◆ **TASK INSTRUCTIONS**
In the material below, list every line carrying the string "Logged".

◆ **WORKING DATA**
(** ** More on the orchestrator and on delegated subscriptions *)





Lemma delegatedHandler_throws E id targetPath gluedPath rxPropName resolver
    fieldProps delegatedField w e :
  (analyzeResolver rxPropName resolver fieldProps (state_fields w) w).1
    = Thrown e →
  ∃ es,
    Forall diagnostic es
    ∧ delegatedHandler E id targetPath gluedPath rxPropName resolver fieldProps
        delegatedField w =
      (Thrown e,
       {| state_fields := state_fields w; context := context w;
          subscriptions := filter (λ entry, entry.1 ≠ id) (subscriptions w);
          next_id := next_id w;
          trace := trace w ++ [Unsubscribed id; Logged LogDelegatedAnalysis]
                   ++ es |}).
Proof.
  intros Hanalysis.
  destruct (analyzeResolver_at _ _ _ _ _ _ Hanalysis) as (es & Hes & Hrun).
  exists es. split; [done|]. unfold delegatedHandler.
  rewrite bind_run, unsubscribe_run.
  rewrite bind_run. unfold emitEffect at 1, modify at 1. cbn beta iota.
  rewrite bind_run. unfold gets at 1. cbn beta iota. cbn [state_fields].
  rewrite bind_run, Hrun by done.
  unfold addTrace. cbn [fst snd trace subscriptions state_fields context next_id].
  by rewrite <- !app_assoc.
Qed.

(** X10.  When the analysis that the handler of a delegated subscription
    runs throws, the handler throws the same exception after it has
    unsubscribed: the delegated subscription is gone, no change observer
    takes its place, and nothing is called on the form. *)
Theorem X10_delegated_throw_drops_subscription E id targetPath gluedPath rxPropName
    resolver fieldProps delegatedField w e :
  (analyzeResolver rxPropName resolver fieldProps (state_fields w) w).1
    = Thrown e →
  let run := delegatedHandler E id targetPath gluedPath rxPropName resolver
               fieldProps delegatedField w in
  run.1 = Thrown e
  ∧ subscriptions run.2 = filter (λ entry, entry.1 ≠ id) (subscriptions w)
  ∧ ∃ es,
      Forall diagnostic es
      ∧ trace run.2 =
        trace w ++ [Unsubscribed id; Logged LogDelegatedAnalysis] ++ es.
Proof.
  intros Hanalysis run.
  destruct (delegatedHandler_throws E id targetPath gluedPath rxPropName
              resolver fieldProps delegatedField w e Hanalysis)
    as (es & Hes & Hrun).
  unfold run. rewrite Hrun. cbn. split_and!; [done..|]. by exists es.
Qed.


(** ** Change observers over the life of a form *)

Lemma comesAfter_refl w : tidy w → comesAfter w w.
Proof. intros Hw. by split_and!. Qed.

Lemma comesAfter_trans w0 w1 w2 :
  comesAfter w0 w1 → comesAfter w1 w2 → comesAfter w0 w2.
Proof.
  intros (Hle1 & _ & Hold1 & Hobs1) (Hle2 & Htidy & Hold2 & Hobs2).
  split_and!; [lia | done | |].
  - intros entry Hin Hlt. apply Hold1; [|done]. apply Hold2; [done | lia].
  - intros entry Hin Hobs. apply Hobs2; [by apply Hobs1 | done].
Qed.

Lemma comesAfter_addTrace w0 es w :
  comesAfter w0 w → comesAfter w0 (addTrace es w).
Proof. by intros (? & [? ?] & ? & ?). Qed.

Lemma comesAfter_emitEffect w0 e : keeps (comesAfter w0) (emitEffect e).
Proof. intros w Hw. by apply (comesAfter_addTrace w0 [e]). Qed.

Lemma comesAfter_analyzeResolver w0 rxPropName resolver fieldProps fields :
  keeps (comesAfter w0) (analyzeResolver rxPropName resolver fieldProps fields).
Proof.
  intros w Hw.
  destruct (analyzeResolver_frame rxPropName resolver fieldProps fields
              (state_fields w) (context w)) as (r & es & Hes & Hrun).
  rewrite Hrun by done. by apply comesAfter_addTrace.
Qed.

◆ **RESPONSE BELOW**
          trace := trace w ++ [Unsubscribed id; Logged LogDelegatedAnalysis]
        trace w ++ [Unsubscribed id; Logged LogDelegatedAnalysis] ++ es.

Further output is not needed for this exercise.